── Information supplied ──

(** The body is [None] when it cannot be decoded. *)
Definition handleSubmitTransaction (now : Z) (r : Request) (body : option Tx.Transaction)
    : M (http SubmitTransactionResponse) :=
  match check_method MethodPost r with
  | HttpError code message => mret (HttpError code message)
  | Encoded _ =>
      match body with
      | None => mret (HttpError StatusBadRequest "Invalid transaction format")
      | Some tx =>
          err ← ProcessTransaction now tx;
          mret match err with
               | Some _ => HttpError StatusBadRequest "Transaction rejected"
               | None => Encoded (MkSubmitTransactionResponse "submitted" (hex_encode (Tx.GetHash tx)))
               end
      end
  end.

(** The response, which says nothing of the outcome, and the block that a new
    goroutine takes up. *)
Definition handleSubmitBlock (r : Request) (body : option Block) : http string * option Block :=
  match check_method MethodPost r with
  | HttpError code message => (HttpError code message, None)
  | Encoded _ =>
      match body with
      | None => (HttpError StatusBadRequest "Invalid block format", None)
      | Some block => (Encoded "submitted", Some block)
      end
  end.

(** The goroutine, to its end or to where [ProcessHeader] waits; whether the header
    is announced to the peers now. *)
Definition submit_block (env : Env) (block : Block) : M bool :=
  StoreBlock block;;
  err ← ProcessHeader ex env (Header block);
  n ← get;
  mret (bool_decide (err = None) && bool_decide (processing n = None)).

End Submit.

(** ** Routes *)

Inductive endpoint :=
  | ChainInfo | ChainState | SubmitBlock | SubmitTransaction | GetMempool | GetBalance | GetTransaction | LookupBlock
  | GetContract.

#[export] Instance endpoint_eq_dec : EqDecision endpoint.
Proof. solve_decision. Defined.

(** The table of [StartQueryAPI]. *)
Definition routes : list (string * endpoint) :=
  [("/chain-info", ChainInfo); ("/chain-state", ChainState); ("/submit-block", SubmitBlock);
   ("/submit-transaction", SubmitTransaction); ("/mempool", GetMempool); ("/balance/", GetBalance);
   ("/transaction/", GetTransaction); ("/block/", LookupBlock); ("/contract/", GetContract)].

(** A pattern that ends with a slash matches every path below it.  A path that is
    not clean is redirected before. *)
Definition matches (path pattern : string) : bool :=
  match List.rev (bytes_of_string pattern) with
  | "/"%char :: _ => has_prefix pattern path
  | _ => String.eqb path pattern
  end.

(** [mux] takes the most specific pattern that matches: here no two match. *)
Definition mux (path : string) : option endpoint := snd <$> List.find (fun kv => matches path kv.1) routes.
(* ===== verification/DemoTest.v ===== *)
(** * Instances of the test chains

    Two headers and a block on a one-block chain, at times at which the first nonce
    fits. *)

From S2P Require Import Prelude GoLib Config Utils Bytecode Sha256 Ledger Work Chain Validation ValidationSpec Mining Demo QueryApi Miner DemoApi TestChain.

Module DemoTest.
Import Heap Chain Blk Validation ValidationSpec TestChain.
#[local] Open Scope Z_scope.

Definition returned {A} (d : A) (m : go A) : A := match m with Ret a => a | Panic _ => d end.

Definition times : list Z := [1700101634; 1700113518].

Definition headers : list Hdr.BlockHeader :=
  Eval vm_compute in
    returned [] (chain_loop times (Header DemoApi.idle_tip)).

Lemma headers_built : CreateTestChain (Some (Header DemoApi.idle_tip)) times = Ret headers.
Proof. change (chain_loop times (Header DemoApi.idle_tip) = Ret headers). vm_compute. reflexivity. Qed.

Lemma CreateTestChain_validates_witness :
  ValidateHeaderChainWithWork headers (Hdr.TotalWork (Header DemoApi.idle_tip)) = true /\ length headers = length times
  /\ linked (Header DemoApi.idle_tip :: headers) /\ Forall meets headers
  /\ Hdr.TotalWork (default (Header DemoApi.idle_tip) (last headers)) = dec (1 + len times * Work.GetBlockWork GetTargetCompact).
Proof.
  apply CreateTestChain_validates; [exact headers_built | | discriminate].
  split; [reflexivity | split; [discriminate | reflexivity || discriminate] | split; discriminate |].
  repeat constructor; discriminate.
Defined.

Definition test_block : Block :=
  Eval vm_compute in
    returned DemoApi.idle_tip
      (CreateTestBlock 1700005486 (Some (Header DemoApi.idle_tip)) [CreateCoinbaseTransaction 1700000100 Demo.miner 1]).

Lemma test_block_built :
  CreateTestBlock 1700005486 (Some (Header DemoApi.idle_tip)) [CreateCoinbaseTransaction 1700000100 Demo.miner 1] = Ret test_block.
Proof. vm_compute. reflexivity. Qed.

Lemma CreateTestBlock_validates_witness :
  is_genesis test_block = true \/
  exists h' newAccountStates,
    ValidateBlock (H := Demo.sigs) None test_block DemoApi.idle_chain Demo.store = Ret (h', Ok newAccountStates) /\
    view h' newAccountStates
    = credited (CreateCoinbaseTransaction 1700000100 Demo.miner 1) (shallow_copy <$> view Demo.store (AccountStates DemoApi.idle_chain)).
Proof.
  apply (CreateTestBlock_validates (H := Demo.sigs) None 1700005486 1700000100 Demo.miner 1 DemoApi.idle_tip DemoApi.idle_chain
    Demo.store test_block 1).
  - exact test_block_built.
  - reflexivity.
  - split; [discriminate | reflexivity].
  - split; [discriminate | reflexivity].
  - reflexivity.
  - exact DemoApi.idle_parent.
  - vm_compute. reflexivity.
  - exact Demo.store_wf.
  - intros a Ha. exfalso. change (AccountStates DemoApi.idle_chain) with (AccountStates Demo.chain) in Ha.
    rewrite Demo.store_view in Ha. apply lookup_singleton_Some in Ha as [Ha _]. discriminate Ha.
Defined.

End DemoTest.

───

Report only how many lines above include "matches".

• _Expected output_:
4